Glycogen synthetase kinase 3 inhibition drives MIC‐A/B to promote cytokine production by human natural killer cells in Dengue virus type 2 infection

Dengue virus (DENV) is the most widespread arbovirus worldwide and is responsible for major outbreaks. The host's immune response plays a crucial role in controlling this infection but might also contribute to the promotion of viral spread and immunopathology. In response to DENV infection, NK cells preferentially produce cytokines and are cytotoxic in the presence of specific antibodies.
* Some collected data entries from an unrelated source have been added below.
(** What a query answers: every amount from the one import chosen for its provider, its
    currency's exact sum, once; and where the reports are called imported, every production
    application of the project covered. *)
Record revenue_sound (projectID : ProjectID) (query : AdminRevenueQuery) (db : financial_db) (productionCount : Z) (revenue : AdminRevenue) : Prop := {
  rv_exact : forall recognized, recognized ∈ ar_Amounts revenue ->
    exists id row, chosen_import projectID query (ra_Provider recognized) db id row /\ exact_sum db id row recognized;
  rv_once : NoDup (map (fun recognized => (ra_Provider recognized, ra_Currency recognized)) (ar_Amounts revenue));
  rv_covered : ar_Status revenue = AdminRevenueReportsImported ->
    forall id app, applications (fin_catalog db) !! id = Some app -> app_ProjectID app = projectID ->
      sa_Environment (app_Store app) = EnvironmentProduction ->
      exists report row, chosen_import projectID query (sa_Provider (app_Store app)) db report row /\
        (exists amount, stored_in db report amount /\ fra_CoveredApplicationID amount = id) /\
        forall amount, stored_in db report amount -> exists recognized, recognized ∈ ar_Amounts revenue /\
          ra_Provider recognized = sa_Provider (app_Store app) /\ ra_Currency recognized = fra_Currency amount;
  rv_zero : forall minor, ar_RecognizedMinorUnits revenue = Some minor -> minor = 0 /\ productionCount = 0 /\ ar_Amounts revenue = []
}.

Lemma no_amounts_sound projectID query db productionCount status minor testCount uncovered zeroFilled :
  status <> AdminRevenueReportsImported -> (forall m, minor = Some m -> m = 0 /\ productionCount = 0) ->
  revenue_sound projectID query db productionCount (mkRevenue status minor [] uncovered zeroFilled productionCount testCount).
Proof.
  intros Hs Hm. constructor; cbn.
  - intros r Hr. by apply not_elem_of_nil in Hr.
  - apply NoDup_nil_2.
  - done.
  - intros m Hm'. by destruct (Hm m Hm').
Qed.

(** What one provider of the project adds to the answer. *)
Lemma recognized_by `{Horder : !GoMapRange} projectID query db (Hwf : financial_wf db) applications grouped p :
  let chosen := chooseFinancialImports (acceptedFinancialImports projectID db) query in
  financialReportAmounts (map (fun entry => ai_ID entry.2) (map_range 32 (map_to_list chosen))) db = Ok grouped ->
  let added := provider_amounts applications chosen grouped p in
  NoDup (map ra_Currency (from_option fst [] added)) /\
  (forall r, r ∈ from_option fst [] added -> ra_Provider r = p /\
     exists id row, chosen_import projectID query (ra_Provider r) db id row /\ exact_sum db id row r) /\
  (from_option snd false added = true -> forall a, a ∈ applications -> pa_provider a = p ->
     exists id row, chosen_import projectID query p db id row /\ (exists amount, stored_in db id amount /\ fra_CoveredApplicationID amount = pa_id a) /\
       forall amount, stored_in db id amount -> exists r, r ∈ from_option fst [] added /\ ra_Currency r = fra_Currency amount).
Proof.
  intros chosen Hg added. destruct added as [[summed complete]|] eqn:E; cbn.
  - destruct (provider_exact projectID query db Hwf applications _ grouped p summed complete Hg (chosen_asked projectID query db) E)
      as (id & row & Hchosen & Hnd & Hsum & Hall & Hcover).
    split_and!; [done| |].
    + intros r Hr. assert (Hp : ra_Provider r = p) by (destruct (Hsum _ Hr) as (-> & _); apply Hchosen). split; [done|].
      exists id, row. rewrite Hp. split; [done|by apply Hsum].
    + intros Hc a Ha Hap. exists id, row. split_and!; [done|by apply Hcover|done].
  - split_and!; [apply NoDup_nil_2|intros r Hr; by apply not_elem_of_nil in Hr|done].
Qed.

(** C35. Recognized revenue is what the accepted reports say.  On a sound store a query whose
    answer is not refused gives amounts of one import for each provider: of the accepted imports
    of the project in the period asked for, the one whose period ends last; each amount is the
    exact sum of that import's amounts in its currency, which have one scale and the same
    commission and tax states, its minor units are their sum or absent, and no provider and
    currency appears twice.  The reports are called imported only when every production
    application of the project has an amount in its provider's import, and every currency of
    that import is answered; and no total is given except the zero of a project without
    production applications. *)
Theorem revenue_exact `{Horder : !GoMapRange} projectID productionCount testCount query db revenue :
  financial_wf db -> adminRecognizedRevenue projectID productionCount testCount query db = Ok revenue ->
  revenue_sound projectID query db productionCount revenue.
Proof.
  intros Hwf [_ H]%try_err_ok. cbv zeta in H. destruct (Z.eqb_spec productionCount 0) as [Hz|Hz].
  { injection H as <-. apply no_amounts_sound; [by destruct (0 <? testCount)|by intros m [= <-]]. }
  destruct (Nat.eqb_spec (length (productionApplications projectID db)) 0).
  { injection H as <-. by apply no_amounts_sound. }
  apply bind_result_ok in H as (grouped & Hg & H). unfold recognizeProviderAmounts in H.
  set (apps := productionApplications projectID db) in *. set (chosen := chooseFinancialImports _ query) in *.
  destruct (recognize_all apps chosen grouped (productionProviders apps) [] [] [] true) as (u & z & Hall). rewrite Hall in H.
  set (amounts := concat _) in *. cbn [app andb] in H.
  pose proof (fun p => recognized_by projectID query db Hwf apps grouped p Hg) as Hby. fold chosen in Hby.
  assert (Hexact : forall r, r ∈ amounts -> exists id row, chosen_import projectID query (ra_Provider r) db id row /\ exact_sum db id row r).
  { intros r Hr. unfold amounts in Hr. rewrite list_elem_of_In, in_concat in Hr. destruct Hr as (g & (p & <- & _)%in_map_iff & Hr%list_elem_of_In).
    destruct (Hby p) as (_ & Hby' & _). destruct (Hby' _ Hr) as (<- & Hr'). exact Hr'. }
  assert (Honce : NoDup (map (fun r => (ra_Provider r, ra_Currency r)) amounts)).
  { apply (concat_once _ ra_Provider); [apply productionProviders_once|]. intros p _. destruct (Hby p) as (Hnd & Hby' & _).
    split; [done|]. intros r Hr. by apply Hby'. }
  destruct (forallb _ _) eqn:Ecov; injection H as <-; constructor; cbn; try done.
  intros _ id app Happ Hp He. rewrite forallb_forall in Ecov.
  assert (Hin : mkProductionApplication id (sa_Provider (app_Store app)) ∈ apps) by (apply productionApplications_elem; by exists app).
  assert (Hpp : sa_Provider (app_Store app) ∈ productionProviders apps) by (apply productionProviders_elem; by eexists).
  destruct (Hby (sa_Provider (app_Store app))) as (_ & Hby' & Hcover).
  destruct (Hcover (Ecov _ (proj1 (list_elem_of_In _ _) Hpp)) _ Hin eq_refl) as (report & row & Hchosen & Hamount & Hcur).
  exists report, row. split_and!; [done|done|]. intros amount Ha. destruct (Hcur _ Ha) as (r & Hr & Hc). exists r.
  split_and!; [|by apply Hby'|done]. unfold amounts. rewrite list_elem_of_In, in_concat. eexists. split; [|apply list_elem_of_In, Hr].
  apply in_map_iff. eexists. split; [done|]. by apply list_elem_of_In.
Qed.

(** ** Witnesses *)

(** A project with one application in production, at Apple, and one accepted file. *)
Definition apple_only : financial_db :=
  mkFinancialDb
    (run_catalog_all [CallProject "project-1"; CallApplication (mkApplication "app-2" "project-1"
                        (mkStoreApplication ProviderAppleAppStore EnvironmentProduction "6740000001"))]%string no_catalog).2
    ∅ ∅.
Definition apple_saved : financial_db :=
  Eval vm_compute in (pg_SaveFinancialReport (Horder := range_in_order) (4 * Second) (Ok "aaaaaaaaaaaaaaaa"%string) first_file apple_only).2.

Lemma apple_saved_wf : financial_wf apple_saved.
Proof.
  assert (H : exists report, pg_SaveFinancialReport (Horder := range_in_order) (4 * Second) (Ok "aaaaaaaaaaaaaaaa"%string) first_file apple_only
                             = (Ok (report, true), apple_saved)) by (eexists; vm_compute; reflexivity).
  destruct H as [report H]. destruct (pg_Save_ok (Horder := range_in_order) _ _ _ _ _ _ _ H) as (_ & _ & Hwf & _); [|done].
  by constructor; intros *; cbn; rewrite lookup_empty.
Qed.

Definition apple_revenue : AdminRevenue :=
  Eval vm_compute in match adminRecognizedRevenue (Horder := range_in_order) "project-1" 1 0 (mkRevenueQuery None None) apple_saved with
                     | Ok revenue => revenue | Err _ => mkRevenue EmptyString None [] [] [] 0 0 end.

Lemma revenue_exact_witness :
  ar_Status apple_revenue = AdminRevenueReportsImported /\
  map (fun r => (ra_Currency r, ra_AmountDecimal r, ra_MinorUnits r)) (ar_Amounts apple_revenue) = [("USD", "2.50", Some 250)]%string /\
  revenue_sound "project-1" (mkRevenueQuery None None) apple_saved 1 apple_revenue.
Proof.
  split; [reflexivity|]. split; [reflexivity|].
  apply (revenue_exact (Horder := range_in_order) "project-1" 1 0 (mkRevenueQuery None None) apple_saved); [exact apple_saved_wf|].
  vm_compute. reflexivity.
Defined.

(** Beside an application at Google Play without a report, the proceeds are still listed. *)
Example uncovered_provider :
  match adminRecognizedRevenue (Horder := range_in_order) "project-1" 2 0 (mkRevenueQuery None None) saved_shop with
  | Ok revenue => ar_Status revenue = AdminRevenueStoreReportsRequired /\ ar_UncoveredProviders revenue = [ProviderGooglePlay] /\
                  map ra_AmountDecimal (ar_Amounts revenue) = ["2.50"%string]
  | Err _ => False
  end.
Proof. vm_compute. done. Qed.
Here, we identified that DENV‐2 inhibits glycogen synthase kinase 3 (GSK‐3) activity to subsequently induce MHC class‐1‐related chain (MIC) A and MIC‐B expression and IL‐12 production in monocyte‐derived DCs, independently of the STAT‐3 pathway. The inhibition of GSK‐3 by DENV‐2 or small molecules induced MIC‐A/B expression on monocyte‐derived DCs, resulting in autologous NK cells of a specific increase in IFN‐γ and TNF‐α production, in the absence of direct cytotoxicity. Together, these findings identified GSK‐3 as a regulator of MIC‐A/B expression and suggested its role in DENV‐2 infection to specifically induce cytokine production by NK cells. High production of IFN‐γ and TNF‐α by NK cells is specifically drive by an overexpression of MHC class‐1‐related chain (MIC)‐A/B in monocytes‐derived dendritic cells (Mo‐DCs) infected by Dengue virus type 2 (DV‐2). Mechanistically, DV‐2 inhibits glycogen synthase kinase 3 (GSK‐3) activity to subsequently induced MIC‐A expression in Mo‐DCs.